Find the line containing "match expiration cookie with". Retype it and every line after it through the end of the entries, exactly as written, with nothing added.

--- Entries provided ---

Notation "x <- c1 ;; c2" := (bind c1 (fun x => c2))
  (at level 61, c1 at next level, right associativity).
Notation "' pat <- c1 ;; c2" := (bind c1 (fun x => match x with pat => c2 end))
  (at level 61, pat pattern, c1 at next level, right associativity).

Fixpoint mapM {A B : Type} (f : A -> result B) (l : list A) : result (list B) :=
  match l with
  | [] => Ok []
  | a :: l' => b <- f a ;; bs <- mapM f l' ;; Ok (b :: bs)
  end.

Definition is_ok {A : Type} (r : result A) : bool :=
  match r with Ok _ => true | Raise _ => false end.

(** ** Characters and strings *)

Definition dquote : ascii := Eval cbv in ascii_of_nat 34.
Definition squote : ascii := "'"%char.

(** Membership in the two-character string of the double and the single
    quote, the second operand of [in] in the source. *)
Definition is_quote (c : ascii) : bool :=
  Ascii.eqb c dquote || Ascii.eqb c squote.

(** [str.isspace] on one code point below 256: TAB..CR, FS..US, SPACE,
    NEL (0x85) and NBSP (0xA0). *)
Definition isspace (c : ascii) : bool :=
  let n := nat_of_ascii c in
  ((9 <=? n) && (n <=? 13) || (28 <=? n) && (n <=? 32)
   || (n =? 133) || (n =? 160))%nat.

Definition is_digit (c : ascii) : bool :=
  let n := nat_of_ascii c in ((48 <=? n) && (n <=? 57))%nat.

Definition digit_value (c : ascii) : Z := Z.of_nat (nat_of_ascii c) - 48.

(** [s.startswith(p)] *)
Definition startswith (s p : string) : bool := String.prefix p s.

(** [s[1:]] *)
Definition drop1 (s : string) : string :=
  match s with
  | EmptyString => EmptyString
  | String _ r => r
  end.

Fixpoint lstrip (s : string) : string :=
  match s with
  | String c r => if isspace c then lstrip r else s
  | EmptyString => EmptyString
  end.

Fixpoint rstrip (s : string) : string :=
  match s with
  | String c r =>
      match rstrip r with
      | EmptyString => if isspace c then EmptyString else String c EmptyString
      | r' => String c r'
      end
  | EmptyString => EmptyString
  end.

(** [s.strip()] *)
Definition strip (s : string) : string := rstrip (lstrip s).

(** A word under construction and the words after it, put together. *)
Definition push_word (w : string) (ws : list string) : list string :=
  match w with
  | EmptyString => ws
  | _ => w :: ws
  end.

(** [split_scan s] is the pair of the characters that still belong to the
    word running at the head of [s] and of the words after it. *)
Fixpoint split_scan (s : string) : string * list string :=
  match s with
  | EmptyString => (EmptyString, [])
  | String c r =>
      let '(w, ws) := split_scan r in
      if isspace c then (EmptyString, push_word w ws) else (String c w, ws)
  end.

(** [s.split()]: the maximal runs of non-whitespace characters. *)
Definition split (s : string) : list string :=
  let '(w, ws) := split_scan s in push_word w ws.

(** ** The tokenizer [RE_SPLIT.findall]

    [RE_SPLIT] is one group holding one or more repetitions of three
    alternatives: a character that is neither whitespace nor a quote; a
    double quote, any characters but a double quote, and a double quote; the
    same with single quotes.  A match is thus a maximal run of units, a unit
    being one plain character or a quoted stretch with both its quotes.
    The three alternatives start with different characters and a quoted
    unit matches exactly when its closing quote exists, so the backtracking
    matcher has a single way through a string.
    [findall] returns the matches from left to right and skips a character
    where no unit starts: whitespace, or a quote that is never closed. *)

Fixpoint has_char (q : ascii) (s : string) : bool :=
  match s with
  | EmptyString => false
  | String c r => Ascii.eqb c q || has_char q r
  end.

(** [re_scan inq s]: [inq] is [Some q] inside a unit opened by the quote [q].
    The result is the rest of the match running at the head of [s] and the
    matches after it. *)
Fixpoint re_scan (inq : option ascii) (s : string) : string * list string :=
  match s with
  | EmptyString => (EmptyString, [])
  | String c r =>
      match inq with
      | Some q =>
          let '(w, ws) := re_scan (if Ascii.eqb c q then None else Some q) r in
          (String c w, ws)
      | None =>
          if isspace c then
            let '(w, ws) := re_scan None r in (EmptyString, push_word w ws)
          else if is_quote c then
            if has_char c r then
              let '(w, ws) := re_scan (Some c) r in (String c w, ws)
            else
              let '(w, ws) := re_scan None r in (EmptyString, push_word w ws)
          else
            let '(w, ws) := re_scan None r in (String c w, ws)
      end
  end.

Definition findall (s : string) : list string :=
  let '(w, ws) := re_scan None s in push_word w ws.

(** ** Python list and dict operations *)

(** [l.pop(0)] *)
Definition list_pop0 {A : Type} (l : list A) : result (A * list A) :=
  match l with
  | [] => Raise IndexError
  | a :: l' => Ok (a, l')
  end.

(** [l[0]] *)
Definition list_item0 {A : Type} (l : list A) : result A :=
  match l with
  | [] => Raise IndexError
  | a :: _ => Ok a
  end.

(** [l.pop()]: the last element and the list without it. *)
Fixpoint list_pop {A : Type} (l : list A) : result (A * list A) :=
  match l with
  | [] => Raise IndexError
  | [a] => Ok (a, [])
  | a :: l' => '(x, r) <- list_pop l' ;; Ok (x, a :: r)
  end.

Definition pydict : Type := list (string * Z).

(** [key in d] and [d[key]] *)
Fixpoint dict_get (d : pydict) (key : string) : option Z :=
  match d with
  | [] => None
  | (k, v) :: d' => if String.eqb k key then Some v else dict_get d' key
  end.

(** [d[key] = v]: a key already there keeps its place, a new key goes last. *)
Fixpoint dict_set (d : pydict) (key : string) (v : Z) : pydict :=
  match d with
  | [] => [(key, v)]
  | (k, v') :: d' =>
      if String.eqb k key then (k, v) :: d' else (k, v') :: dict_set d' key v
  end.

(** ** The builtin [int] on a string

    Base 10: surrounding whitespace, an optional sign, then digits, where a
    single underscore may stand between two digits.  The whitespace [int]
    and [float] skip around a number is TAB..CR and SPACE, and NEL and NBSP,
    which they first turn into spaces; FS..US, which [str.strip] removes,
    they refuse.  A numeral of more than [int_max_str_digits] digits, the
    default of [sys.int_info], is refused with [ValueError] (CPython 3.11
    and later).  The parser calls [int] on the command without its first
    character; a command written between quotes may hold whitespace. *)

Definition int_isspace (c : ascii) : bool :=
  let n := nat_of_ascii c in
  ((9 <=? n) && (n <=? 13) || (n =? 32) || (n =? 133) || (n =? 160))%nat.

Fixpoint int_lstrip (s : string) : string :=
  match s with
  | String c r => if int_isspace c then int_lstrip r else s
  | EmptyString => EmptyString
  end.

Fixpoint int_rstrip (s : string) : string :=
  match s with
  | String c r =>
      match int_rstrip r with
      | EmptyString =>
          if int_isspace c then EmptyString else String c EmptyString
      | r' => String c r'
      end
  | EmptyString => EmptyString
  end.

Definition int_strip (s : string) : string := int_rstrip (int_lstrip s).

(** [sys.int_info.default_max_str_digits] *)
Definition int_max_str_digits : Z := 4300.

(** The digits of a numeral are no more than [int] converts. *)
Definition within_int_limit (ds : string) : bool :=
  Z.of_nat (String.length ds) <=? int_max_str_digits.

(** The longest run of digits at the head of [s] in which each digit may be
    preceded by one underscore: its digits and what follows. *)
Fixpoint digit_run (s : string) : string * string :=
  match s with
  | EmptyString => (EmptyString, EmptyString)
  | String c r =>
      if is_digit c then
        let '(ds, rest) := digit_run r in (String c ds, rest)
      else if Ascii.eqb c "_" then
        match r with
        | String d r' =>
            if is_digit d then
              let '(ds, rest) := digit_run r' in (String d ds, rest)
            else (EmptyString, s)
        | EmptyString => (EmptyString, s)
        end
      else (EmptyString, s)
  end.

(** A digit followed by such a run, if [s] starts with a digit. *)
Definition digitpart (s : string) : option (string * string) :=
  match s with
  | String c r =>
      if is_digit c then
        let '(ds, rest) := digit_run r in Some (String c ds, rest)
      else None
  | EmptyString => None
  end.

Fixpoint digits_to_Z (acc : Z) (ds : string) : Z :=
  match ds with
  | EmptyString => acc
  | String c r => digits_to_Z (10 * acc + digit_value c) r
  end.
Record t : Type := mk {
  path : string;
  filename : string;
  modifiedTime : Z;
  baseName : string
}.

End MatchingFile.

(** [matchingFiles.sort((a, b) => b.modifiedTime - a.modifiedTime)]: the
    newest first, files of equal time in the order they had. *)
Fixpoint insertByTime (x : MatchingFile.t) (sorted : list MatchingFile.t) :
    list MatchingFile.t :=
  match sorted with
  | [] => [x]
  | y :: rest =>
      if (MatchingFile.modifiedTime y <=? MatchingFile.modifiedTime x)%Z
      then x :: sorted
      else y :: insertByTime x rest
  end.

Definition sortNewestFirst (files : list MatchingFile.t) : list MatchingFile.t :=
  foldr insertByTime [] files.

Section CookieLookup.

(** [COOKIE_DIR] *)
Variable COOKIE_DIR : string.

(** The body of [for (const file of files)]: the entry pushed for a file
    of the directory, listed with its modification time, when one of the
    base names matches it. *)
Definition matchFile (domain : string) (file : string * Z) : option MatchingFile.t :=
  match List.find (matchesBaseName file.1) (baseNames domain) with
  | Some baseName =>
      Some (MatchingFile.mk (COOKIE_DIR +:+ "/" +:+ file.1) file.1 file.2 baseName)
  | None => None
  end.

(** [findCookieFile(domain)]; the directory is [None] when it does not
    exist. *)
Definition findCookieFile (cookieDir : option (list (string * Z))) (domain : string) :
    option string :=
  match cookieDir with
  | None => None
  | Some files =>
      match sortNewestFirst (omap (matchFile domain) files) with
      | [] => None
      | latestFile :: _ => Some (MatchingFile.path latestFile)
      end
  end.

End CookieLookup.

(** The name [saveCookiesToFile(domain, cookieData)] writes to, inside
    [COOKIE_DIR]: [`${cleanDomain}_cookies.json`]. *)
Definition savedCookieFile (domain : string) : string :=
  cleanDomainOf domain +:+ "_cookies.json".


(** *** Expiry check over all domains *)

(** The body of [for (const cookie of cookieData.cookies)] in
    [isCookieExpired]. *)
Definition expiryStepAll (now : Z) (st : ExpiryState) (cookie : Cookie.t) : ExpiryState :=
  match expiration cookie with
  | Some e =>
      if isPast now e then
        mkExpiry true (S (expiredCount st)) (S (totalWithExpiration st))
          (expiredCookieNames st ++ [Cookie.name cookie])%list
      else
        mkExpiry (hasExpiredCookies st) (expiredCount st)
          (S (totalWithExpiration st)) (expiredCookieNames st)
  | None => st
  end.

---

Result for this task:
  match expiration cookie with
  | Some e =>
      if isPast now e then
        mkExpiry true (S (expiredCount st)) (S (totalWithExpiration st))
          (expiredCookieNames st ++ [Cookie.name cookie])%list
      else
        mkExpiry (hasExpiredCookies st) (expiredCount st)
          (S (totalWithExpiration st)) (expiredCookieNames st)
  | None => st
  end.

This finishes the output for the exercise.